COGNITIVE-COMMUNICATIVE DISORDERS: ACUTE REHABILITATION

  1. Stimulation Therapy - Also called coma stimulation therapy or coma arousal therapy, stimulation therapy is the primary focus of cognitive-communicative intervention in the acute stages of TBI. Types of coma intervention are:

    • Multisensory stimulation, in which all senses are stimulated during each session, and there are numerous sessions each day

    • Sensory regulation, in which the environment is controlled, rest periods are provided, and optimal conditions are established before sensory information is presented

    • Familiar routines, in which the patient is taken through the same sequence they experienced in a routine 24 hour day prior to the injury

    • Structured sensory stimulation, in which stimulation begins with the parts of the nervous system that usually remain intact, such as the brainstem, midbrain, and limbic system, and the corresponding senses of movement, smell, and touch, and then progresses from unisensory to multisensory stimulation.

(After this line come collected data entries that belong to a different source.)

(** * PolySpectra 3D: catalogue ingestion, colour decoding and greedy clustering

    A shallow embedding of the algorithmic core of the application:
    - [src/components/Scene.tsx]: [hexToRgb], the clustering of [renderNodes],
      the level of detail of [useFrame] and the keys of the nodes;
    - [src/components/FilamentNode.tsx]: [displayColor];
    - [src/services/geminiService.ts]: [normalize], [parseCategory],
      [findArrayInObject], [tryDirect], [tryAllOrigins], [tryCorsProxy],
      [fetchJsonRobust] and [fetchPolymakerData];
    - [src/App.tsx]: [initDataFetch] with its callbacks, [categoryCounts],
      [uniqueCategories], [visibleProductIds] and the category handlers.

    Conventions of the embedding.
    - A JavaScript string is a [string] holding its UTF-8 encoding.  Every
      pattern and literal of the sources is ASCII, so a byte that is not
      ASCII never matches one.  [toUpperCase], [toLowerCase] and [trim] are
      the methods of [String.prototype] as they act on ASCII texts
      ([is_ascii]).  A statement that depends on what they do takes the
      texts to be ASCII, or takes the method of the host as a parameter
      ([parseCategory_with]).
    - A JavaScript number that the code computes with (centroids, distances,
      thresholds) is an IEEE-754 binary64 value, [float]; a number that is an
      integer by construction (a channel, a counter, a length, a sum of
      squares of channels) is a [Z], exact in binary64 below 2^53.
    - A value decoded from JSON is a [JSValue].  Its numbers are integers
      whose decimal text [String] gives (below 2^53 in size), and no key of
      an object shadows a method of [Object.prototype]; a statement that
      depends on the text of a field takes the field to hold a primitive
      ([ascii_primitive]).
    - Code that can throw returns a [result]; callbacks, the console and the
      timer are recorded as a list of [event]s. *)

From Stdlib Require Import ZArith List Ascii String Floats Uint63 Lia DecimalString.
From Stdlib Require Import Sorting.Sorted Sorting.Permutation.
From stdpp Require Import gmap strings list.

#[local] Set Warnings "-register-all".
#[local] Arguments String.append !s1 s2 : simpl nomatch.
Local Open Scope Z_scope.

(* ===================================================================== *)
(** ** Characters and strings *)
(* ===================================================================== *)

Definition code (c : ascii) : Z := Z.of_N (N_of_ascii c).

Definition char_of_code (n : Z) : ascii := ascii_of_N (Z.to_N n).

(** [[0-9]], the class [\d]. *)
Definition is_digit (c : ascii) : bool := (48 <=? code c) && (code c <=? 57).

(** [[a-z]]. *)
Definition is_lower (c : ascii) : bool := (97 <=? code c) && (code c <=? 122).

(** [[A-Z]]. *)
Definition is_upper (c : ascii) : bool := (65 <=? code c) && (code c <=? 90).

(** [[a-f\d]] and [[0-9A-F]] under the [i] flag: the same class. *)
Definition is_hex_digit (c : ascii) : bool :=
  is_digit c || ((97 <=? code c) && (code c <=? 102))
             || ((65 <=? code c) && (code c <=? 70)).

(** The value of a hexadecimal digit, as [parseInt(_, 16)] reads it. *)
Definition hex_value (c : ascii) : Z :=
  if is_digit c then code c - 48
  else if is_lower c then code c - 87
  else code c - 55.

    Stimulation therapy is typically performed by the family, in coordination with a speech pathologist, if it is indicated. Click on Coma Stimulation in TBI for additional information on the rationale for, goals, principles, and techniques of stimulation therapy.

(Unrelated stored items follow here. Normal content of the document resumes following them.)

(** * Ripple Effect CSP model builder: a shallow embedding of
      [ripple_effect_csp.py] and the properties of the model it builds.

    The Python module compiles a Ripple Effect board (a grid cut into rooms)
    into a CSP: one variable per logical cell, one n-ary table constraint per
    room and one binary table constraint per ordered pair of cells of a row
    or of a column that lie close enough.

    Python objects that are shared by reference (the [Variable]s held by
    [var_array], by every constraint scope and by the [CSP]) live in one
    store, the variable grid, and are referred to by their position in it.
    Code that touches them runs in a state-and-exception monad over that
    store. *)

From Stdlib Require Import ZArith Lia String Ascii DecimalString.
From stdpp Require Import base tactics option list numbers strings.

Local Open Scope Z_scope.

(** ** Python values, exceptions and list primitives *)

(** The values a board holds: integers (clues, [0] for an unknown cell),
    strings (the separator marks) and [None]. *)
Inductive pyval : Type :=
  | PInt (z : Z)
  | PStr (s : string)
  | PNone.

#[global] Instance pyval_eq_dec : EqDecision pyval.
Proof. solve_decision. Defined.

Inductive exn : Type :=
  | IndexError
  | ValueError.

#[global] Instance exn_eq_dec : EqDecision exn.
Proof. solve_decision. Defined.

Inductive result (A : Type) : Type :=
  | Ok (a : A)
  | Raise (e : exn).
Arguments Ok {A} a.
Arguments Raise {A} e.

(** [range(n)] and [range(lo, hi)] *)
Definition range (n : nat) : list nat := seq 0 n.
Definition range2 (lo hi : nat) : list nat := seq lo (hi - lo).

(** [enumerate(l)] *)
Fixpoint enumerate_from {A} (start : nat) (l : list A) : list (nat * A) :=
  match l with
  | [] => []
  | x :: xs => (start, x) :: enumerate_from (S start) xs
  end.
Definition enumerate {A} (l : list A) : list (nat * A) := enumerate_from 0 l.

(** Position designated by a Python subscript [i] in a sequence of length
    [len]: negative subscripts count from the end. *)
Definition py_pos (len : nat) (i : Z) : option nat :=
  if bool_decide (0 ≤ i) then
    (if bool_decide (i < Z.of_nat len) then Some (Z.to_nat i) else None)
  else
    (if bool_decide (- Z.of_nat len ≤ i) then Some (Z.to_nat (Z.of_nat len + i))
     else None).

(** [l[i]] *)
Definition py_index {A} (l : list A) (i : Z) : result A :=
  match py_pos (length l) i with
  | Some p => match l !! p with Some x => Ok x | None => Raise IndexError end
  | None => Raise IndexError
  end.

(** [l.remove(x)]: drops the first occurrence, [ValueError] when there is
    none. *)
Fixpoint list_remove {A} `{EqDecision A} (x : A) (l : list A) : result (list A) :=
  match l with
  | [] => Raise ValueError
  | y :: ys =>
      if decide (y = x) then Ok ys
      else match list_remove x ys with
           | Ok ys' => Ok (y :: ys')
           | Raise e => Raise e
           end
  end.

(** [l.insert(i, x)] for [i >= 0]: past the end it appends. *)
Definition py_insert {A} (i : nat) (x : A) (l : list A) : list A :=
  take i l ++ x :: drop i l.

(** [max(l)] of a list of lengths: [ValueError] on the empty list. *)
Definition py_max (l : list nat) : result nat :=
  match l with
  | [] => Raise ValueError
  | x :: xs => Ok (foldl Nat.max x xs)
  end.

(** [itertools.product(l, repeat=2)] as 2-tuples *)
Definition product2 {A} (l : list A) : list (A * A) :=
  l ≫= (fun a => (fun b => (a, b)) <$> l).

(** [itertools.permutations(l)]: tuples in lexicographic order of the
    positions of [l]. [selections l] lists every element together with the
    rest of the list, in order. *)
Fixpoint selections {A} (l : list A) : list (A * list A) :=
  match l with
  | [] => []
  | x :: xs => (x, xs) :: ((fun p => (p.1, x :: p.2)) <$> selections xs)
  end.

Fixpoint permutations_upto {A} (n : nat) (l : list A) : list (list A) :=
  match n with
  | O => [[]]
  | S n' =>
      selections l ≫= (fun p => cons p.1 <$> permutations_upto n' p.2)
  end.

Definition permutations {A} (l : list A) : list (list A) :=
  permutations_upto (length l) l.

(** [str(n)] for a natural number *)
Definition str (n : nat) : string := NilEmpty.string_of_uint (Nat.to_uint n).

(** ** The CSP classes *)

(** Modelled from the spec: the class [Variable] of the module [cspbase],
    which is not among the sources. A variable has an identity, a finite
    domain of candidate values and an optional fixed assignment; [assign]
    records the value, [add_domain_values] extends the domain, and
    [is_assigned] and [get_assigned_value] are queries. *)
Record CspVariable : Type := mkVariable {
  name : string;
  domain : list pyval;
  assignedValue : option pyval
}.

#[global] Instance CspVariable_eq_dec : EqDecision CspVariable.
Proof. solve_decision. Defined.

(** [Variable(name)] *)
Definition new_variable (nm : string) : CspVariable := mkVariable nm [] None.

Definition add_domain_values (vals : list pyval) (v : CspVariable) : CspVariable :=
  mkVariable (name v) (domain v ++ vals) (assignedValue v).

Definition assign (val : pyval) (v : CspVariable) : CspVariable :=
  mkVariable (name v) (domain v) (Some val).

(** the attribute write [var.domain = d] *)
Definition set_domain (d : list pyval) (v : CspVariable) : CspVariable :=
  mkVariable (name v) d (assignedValue v).

Definition is_assigned (v : CspVariable) : bool :=
  match assignedValue v with Some _ => true | None => false end.

Definition get_assigned_value (v : CspVariable) : pyval :=
  match assignedValue v with Some x => x | None => PNone end.

(** A reference to a variable object: its row and column in the grid. *)
Abbreviation ref := (nat * nat)%type.

(** A logical cell coordinate as the room lists give it. *)
Abbreviation cell := (Z * Z)%type.

(** Modelled from the spec: the class [Constraint] of [cspbase]: a named
    relation over an ordered scope of variables, given by the table of the
    tuples that satisfy it. *)
Record Constraint : Type := mkConstraint {
  cname : string;
  scope : list ref;
  sat_tuples : list (list pyval)
}.

#[global] Instance Constraint_eq_dec : EqDecision Constraint.
Proof. solve_decision. Defined.

Definition new_constraint (nm : string) (sc : list ref) : Constraint :=
  mkConstraint nm sc [].

Definition add_satisfying_tuples (ts : list (list pyval)) (c : Constraint) : Constraint :=
  mkConstraint (cname c) (scope c) (sat_tuples c ++ ts).

(** Modelled from the spec: the class [CSP] of [cspbase]: a named container
    in which variables, rooms and constraints are registered, in order. *)
Record CSP : Type := mkCSP {
  csp_name : string;
  vars : list ref;
  csp_rooms : list (list cell);
  cons : list Constraint
}.

Definition new_csp (nm : string) : CSP := mkCSP nm [] [] [].

Definition add_var (r : ref) (c : CSP) : CSP :=
  mkCSP (csp_name c) (vars c ++ [r]) (csp_rooms c) (cons c).

Definition add_room (room : list cell) (c : CSP) : CSP :=
  mkCSP (csp_name c) (vars c) (csp_rooms c ++ [room]) (cons c).

Definition add_constraint (k : Constraint) (c : CSP) : CSP :=
  mkCSP (csp_name c) (vars c) (csp_rooms c) (cons c ++ [k]).

(** ** The store and its monad *)

(** [var_array]: the list of rows of variables. It is the store. *)
Abbreviation var_array := (list (list CspVariable)).

Definition M (A : Type) : Type := var_array -> result (A * var_array).

Definition ret {A} (a : A) : M A := fun s => Ok (a, s).

Definition bind {A B} (m : M A) (k : A -> M B) : M B :=
  fun s => match m s with
           | Ok (a, s') => k a s'
           | Raise e => Raise e
           end.

Definition raise {A} (e : exn) : M A := fun _ => Raise e.

Definition lift {A} (r : result A) : M A :=
  fun s => match r with Ok a => Ok (a, s) | Raise e => Raise e end.

Definition get_store : M var_array := fun s => Ok (s, s).
Definition put_store (s' : var_array) : M unit := fun _ => Ok (tt, s').

Notation "x <- c1 ;; c2" := (bind c1 (fun x => c2))
  (at level 100, c1 at next level, right associativity).
Notation "c1 ;;; c2" := (bind c1 (fun _ => c2))
  (at level 100, right associativity).

(** A [for] loop that threads the local variables [b] it updates. *)
Fixpoint foldM {A B} (body : B -> A -> M B) (l : list A) (b : B) : M B :=
  match l with
  | [] => ret b
  | x :: xs => b' <- body b x ;; foldM body xs b'
  end.

(** A [for] loop run for its effect on the store. *)
Definition for_ {A} (l : list A) (body : A -> M unit) : M unit :=
  foldM (fun _ x => body x) l tt.

(** A list comprehension whose element expression runs in the monad. *)
Fixpoint mapM {A B} (f : A -> M B) (l : list A) : M (list B) :=
  match l with
  | [] => ret []
  | x :: xs => y <- f x ;; ys <- mapM f xs ;; ret (y :: ys)
  end.

(** The variable a reference designates. *)
Definition lookup_var (s : var_array) (r : ref) : option CspVariable :=
  match s !! r.1 with
  | Some row => row !! r.2
  | None => None
  end.

Definition update_var (f : CspVariable -> CspVariable) (r : ref) (s : var_array) : var_array :=
  alter (alter f r.2) r.1 s.

(** [var_array[i][j]]: evaluates to a reference to the variable there. *)
Definition subscript2 (i j : Z) : M ref :=
  fun s =>
    match py_pos (length s) i with
    | Some p =>
        match s !! p with
        | Some row =>
            match py_pos (length row) j with
            | Some q => Ok ((p, q), s)
            | None => Raise IndexError
            end
        | None => Raise IndexError
        end
    | None => Raise IndexError
    end.

Definition read_var {A} (f : CspVariable -> A) (r : ref) : M A :=
  fun s => match lookup_var s r with
           | Some v => Ok (f v, s)
           | None => Raise IndexError
           end.

Definition write_var (f : CspVariable -> CspVariable) (r : ref) : M unit :=
  fun s => match lookup_var s r with
           | Some _ => Ok (tt, update_var f r s)
           | None => Raise IndexError
           end.

(** The methods of a variable object, called through a reference. *)
Definition var_name (r : ref) : M string := read_var name r.
Definition var_is_assigned (r : ref) : M bool := read_var is_assigned r.
Definition var_get_assigned_value (r : ref) : M pyval := read_var get_assigned_value r.
Definition var_add_domain_values (r : ref) (vals : list pyval) : M unit :=
  write_var (add_domain_values vals) r.
Definition var_assign (r : ref) (val : pyval) : M unit := write_var (assign val) r.
Definition var_set_domain (r : ref) (d : list pyval) : M unit := write_var (set_domain d) r.

(** The references held by the rows of the grid, row by row. *)
Definition grid_refs (s : var_array) : list (list ref) :=
  imap (fun i row => imap (fun j _ => (i, j)) row) s.

(** ** The program *)

Abbreviation board := (list (list pyval)).

(** [board[a][b]] *)
Definition board_at (b : board) (x y : Z) : result pyval :=
  match py_index b x with
  | Ok row => py_index row y
  | Raise e => Raise e
  end.

(** [[(n+1) for n in range(k)]] *)
Definition one_to (k : nat) : list pyval :=
  (fun n => PInt (Z.of_nat n + 1)) <$> range k.

Definition make_variable (b : board) (rooms : list (list cell)) (Mw Nh : nat) : M unit :=
  put_store ((fun i => (fun j => new_variable ("V" ++ str i ++ "," ++ str j))
                         <$> range Mw)
             <$> range Nh) ;;;
  for_ rooms (fun room =>
    let max_domain := length room in
    for_ room (fun c =>
      let '(i, j) := c in
      var <- subscript2 i j ;;
      var_add_domain_values var (one_to max_domain) ;;;
      val <- lift (board_at b (i * 2) (j * 2)) ;;
      if decide (val ≠ PInt 0) then
        var_assign var val ;;;
        var_set_domain var [val]
      else ret tt)).

Definition room_constraint (room : list cell) (k : nat) : M Constraint :=
  let it := one_to (length room) in
  scope <- foldM (fun scope c =>
                    let '(i, j) := c in
                    var <- subscript2 i j ;;
                    ret (scope ++ [var]))
                 room [] ;;
  st <-
    foldM (fun st p =>
             let '(found, it) := st in
             let '(i, var) := p in
             a <- var_is_assigned var ;;
             if a then
               v <- var_get_assigned_value var ;;
               let found := found ++ [(i, v)] in
               w <- var_get_assigned_value var ;;
               it <- lift (list_remove w it) ;;
               ret (found, it)
             else ret (found, it))
          (enumerate scope) ([], it) ;;
  let '(found, it) := st in
  let sat_tuples := permutations it in
  let sat_tuples :=
    foldl (fun tups p => py_insert p.1 p.2 <$> tups) sat_tuples found in
  let c := new_constraint ("C" ++ str k) scope in
  ret (add_satisfying_tuples sat_tuples c).

Definition make_constraint (var1 var2 : ref) : M Constraint :=
  n1 <- var_name var1 ;;
  n2 <- var_name var2 ;;
  ret (new_constraint ("C-" ++ n1 ++ ":" ++ n2) [var1; var2]).

(** A 2-tuple of integers as a table row. *)
Definition pair_tuple (p : nat * nat) : list pyval :=
  [PInt (Z.of_nat p.1); PInt (Z.of_nat p.2)].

  2. Augmentative Communication and Hearing - As patients emerge from coma, nonverbal means of communication may be necessary, such as head nods and gestures, eye blinks, and response buzzers, until the patient's cognitive, communicative, and hearing potential can be assessed.

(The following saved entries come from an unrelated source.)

(** One turn of the event loop; [None] when the event cannot occur in the
    state.  [EvOpenSuccess] and [EvOpenError] settle the [indexedDB.open]
    request of a page that is not connected, [EvIdb] completes the oldest
    pending request, [EvFetchDone]
    settles the [i]-th fetch in flight, [EvCrash] ends the browser process:
    the globals, the transactions not yet run and the fetches in flight are
    lost, the committed records stay.  That an open request settles only
    once per page is not tracked; the extra runs only add reachable states. *)
Definition step (ev : Event) (s : State) : option State :=
  match ev with
  | EvOpenSuccess =>
      match db s with
      | None => Some (handle request_onsuccess s)
      | Some _ => None
      end
  | EvOpenError =>
      match db s with
      | None => Some (handle request_onerror s)
      | Some _ => None
      end
  | EvOnline => Some (handle uploadPizza (set_onLine true s))
  | EvOffline => Some (set_onLine false s)
  | EvSaveRecord r => Some (handle (saveRecord r) s)
  | EvIdb =>
      match pending s with
      | [] => None
      | q :: rest => Some (handle (complete q) (set_pending rest s))
      end
  | EvFetchDone i o =>
      match inflight s !! i with
      | None => None
      | Some _ => Some (handle (fetch_then o) (set_inflight (delete i (inflight s)) s))
      end
  | EvCrash => Some (mkState None (onLine s) (store s) [] [] (trace s))
  end.

Fixpoint run (evs : list Event) (s : State) : option State :=
  match evs with
  | [] => Some s
  | ev :: rest =>
      match step ev s with
      | Some s' => run rest s'
      | None => None
      end
  end.

(** The page right after its script has run: [db] is undefined, nothing is
    pending. *)
Definition page_load (st : ObjectStore) (online : bool) : State :=
  mkState None online st [] [] [].

Definition reachable (s : State) : Prop :=
  ∃ online evs, run evs (page_load createObjectStore online) = Some s.

(** The bodies of the POST requests made so far. *)
Definition posted (t : list Effect) : list (list JSON) :=
  omap (λ e, match e with Fetch body => Some body | _ => None end) t.

Definition Zesty : JSON := JObj [("pizzaName", JStr "Zesty"); ("size", JStr "Large")].
Definition Hawaiian : JSON := JObj [("pizzaName", JStr "Hawaiian"); ("size", JStr "Small")].

(** The store once every pending request has been served, in order. *)
Definition settled_store (s : State) : ObjectStore :=
  foldl (λ st q, apply_request q st) (store s) (pending s).

(** The number of [getAll] calls made so far: one per flush attempt that got
    past opening its transaction. *)
Definition drains (t : list Effect) : nat :=
  length (omap (λ e, match e with Idb ReqGetAll => Some () | _ => None end) t).

(** The records handed to [saveRecord] during a run, in call order. *)
Definition saved (evs : list Event) : list JSON :=
  omap (λ ev, match ev with EvSaveRecord r => Some r | _ => None end) evs.

(** A stretch of the run in which the user saves records and the storage
    layer makes progress, in any interleaving. *)
Definition saving (evs : list Event) : Prop :=
  Forall (λ ev, ev = EvIdb ∨ ∃ r, ev = EvSaveRecord r) evs.

(** The events that can start a flush. *)
Definition is_trigger (ev : Event) : bool :=
  match ev with
  | EvOnline | EvOpenSuccess => true
  | _ => false
  end.

Definition triggers (evs : list Event) : nat :=
  length (filter (λ ev, is_trigger ev = true) evs).

(** A failed submission in the words of the specification: the network is
    unreachable, the status is not 2xx, or the body carries a [message]
    field. *)
Definition reported_failure (o : FetchOutcome) : Prop :=
  match o with
  | NetworkError => True
  | Response status body =>
      ¬ (200 ≤ status < 300)%Z ∨
      ∃ fields, body = Some (JObj fields) ∧ is_Some (get_field "message" fields)
  end.

(** What makes the promise chain of [uploadPizza] end in its [.catch]: the
    fetch rejects, the body is not JSON, the body is [null], or its
    [message] property is truthy. *)
Definition rejected (o : FetchOutcome) : Prop :=
  match o with
  | NetworkError => True
  | Response _ None => True
  | Response _ (Some v) =>
      v = JNull ∨ ∃ m, prop_message v = Ok (Some m) ∧ truthy (Some m) = true
  end.

(** The queue is untouched by the completion of fetch [i] with outcome [o],
    and the only trace of it is one line on the console. *)
Definition queue_kept (s : State) (i : nat) (o : FetchOutcome) : Prop :=
  ∃ s' err,
    step (EvFetchDone i o) s = Some s' ∧
    store s' = store s ∧
    pending s' = pending s ∧
    trace s' = trace s ++ [ConsoleLog err].

Definition undefined_db : JsError :=
  TypeError "Cannot read properties of undefined (reading 'transaction')".

Definition confirmation : Effect := Alert "All saved pizza has been submitted!".

(** What holds of every state the page can be in: keys are below the
    generator, and work is only ever pending on a connected page. *)
Record page_inv (s : State) : Prop := mkInv {
  inv_wf : store_wf (store s);
  inv_pending : pending s ≠ [] → db s = Some Connection;
  inv_inflight : inflight s ≠ [] → db s = Some Connection;
  inv_batches : Forall (λ body, body ≠ []) (inflight s)
}.

(** Two states used as concrete inputs: a connected page with one record
    written while offline, and the same page once back online with the batch
    posted and the response awaited. *)
Definition queued_offline : State :=
  mkState (Some Connection) false (store_add Zesty createObjectStore) [] []
    [Idb (ReqAdd Zesty)].

Definition flushing : State :=
  mkState (Some Connection) true (store_add Zesty createObjectStore) []
    [[Zesty]] [Idb (ReqAdd Zesty); Idb ReqGetAll; Fetch [Zesty]].

(** ** Further observations on the trace *)

(** The confirmations raised and the [clear()] calls made so far. *)
Definition alerts (t : list Effect) : nat :=
  length (omap (λ e, match e with Alert _ => Some () | _ => None end) t).

Definition clears (t : list Effect) : nat :=
  length (omap (λ e, match e with Idb ReqClear => Some () | _ => None end) t).

(** The exceptions that escaped an event handler. *)
Definition uncaught (t : list Effect) : list JsError :=
  omap (λ e, match e with Uncaught err => Some err | _ => None end) t.

(** Where the records in the store, in the pending [add] requests and in the
    posted batches come from: each was handed to [saveRecord] earlier, and no
    posted batch is empty. *)
Record provenance (s : State) : Prop := mkProvenance {
  prov_store : ∀ k r, records (store s) !! k = Some r → Idb (ReqAdd r) ∈ trace s;
  prov_pending : ∀ r, ReqAdd r ∈ pending s → Idb (ReqAdd r) ∈ trace s;
  prov_posted : ∀ body r, Fetch body ∈ trace s → r ∈ body → Idb (ReqAdd r) ∈ trace s;
  prov_nonempty : ∀ body, Fetch body ∈ trace s → body ≠ []
}.

(** ** The comment counters of [models/Pizza.js] and [models/Comment.js] *)

(** A reply and a comment as their schemas declare them; dates are kept as
    the number [Date.now] returned. *)
Record Reply : Type := mkReply {
  replyId : string;
  replyBody : string;
  reply_writtenBy : string;
  reply_createdAt : Z
}.

Record Comment : Type := mkComment {
  writtenBy : string;
  commentBody : string;
  createdAt : Z;
  replies : list Reply
}.

(** An element of a pizza's [comments] array: the comment document once the
    path is populated, the bare [ObjectId] otherwise. *)
Inductive CommentRef : Type :=
| Populated (c : Comment)
| ObjectId (id : string).

(** The virtual [replyCount] of a comment: [this.replies.length]. *)
Definition replyCount (c : Comment) : nat := length (replies c).

(** The callback of the [reduce] in [commentCount],
    [(total, comment) => total + comment.replies.length + 1], once an
    exception has been thrown nothing more is computed.  An [ObjectId] has no
    [replies] property, so reading [.length] of it throws. *)
Definition tally (acc : Result nat) (comment : CommentRef) : Result nat :=
  match acc with
  | Ok total =>
      match comment with
      | Populated c => Ok (total + length (replies c) + 1)
      | ObjectId _ =>
          Throw (TypeError "Cannot read properties of undefined (reading 'length')")
      end
  | Throw e => Throw e
  end.

(** The virtual [commentCount] of a pizza,
    [this.comments.reduce((total, comment) => ..., 0)]. *)
Definition commentCount (comments : list CommentRef) : Result nat :=
  foldl tally (Ok 0) comments.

  3. Structure and Routine Treatment - Following the resolution of posttraumatic amnesia and a decrease in confusion and agitation, a more structured treatment format can be introduced based on 7 cognitive dimensions being in place: orientation to time and place, identification of staff and peers, associative learning, attention to activities, episodic recall of events of the previous day, and facilitation of orientation through environmental cues. Structure and routine treatment focuses on improving attention, orientation, and organization, and involves restructuring patients' rooms, communication, staff and family interactions, and task demands. Structure and routine treatment includes:

    • Introducing external orientation aids to the patient's environment, such as watches and clocks, calendars, schedules, pictures, name tags, and logbooks in which activities and events of the day are recorded at certain times of the day, to provide cues needed by patients to improve orientation

    • Adjusting activities along a continuum, such as from multiple choices to open ended choices, from simple to more complex, from unisensory to multisensory, from one-to-one to small group, from no time to time requirements, from familiar, repetitive stimuli to novel stimuli, from no demands on initiation to independent initiation, etc. to improve organization

    • Modifying and initiating attention training for TBI patients:
      • Beginning with visual cancellation tasks and the use of words, as opposed to letters or symbols
      • Stressing the importance of activities that promote reorganization of the semantic knowledge base, e.g. the semantic feature analysis task
      • Utilizing other activities, such as:
        • Discriminating like features among objects or words
        • Sequencing common activities or procedures
        • Following simple written directions
        • Reading simple paragraphs to detect key points
        • Brief note taking
        • Discourse analysis, for patients on the high end of progress, to monitor linguistic recovery

Based on information in Gillis, RJ. Traumatic Brain Injury Rehabilitation for Speech-Language Pathologists. Boston: Butterworth-Heinemann, 1996, except for information where other papers are cited.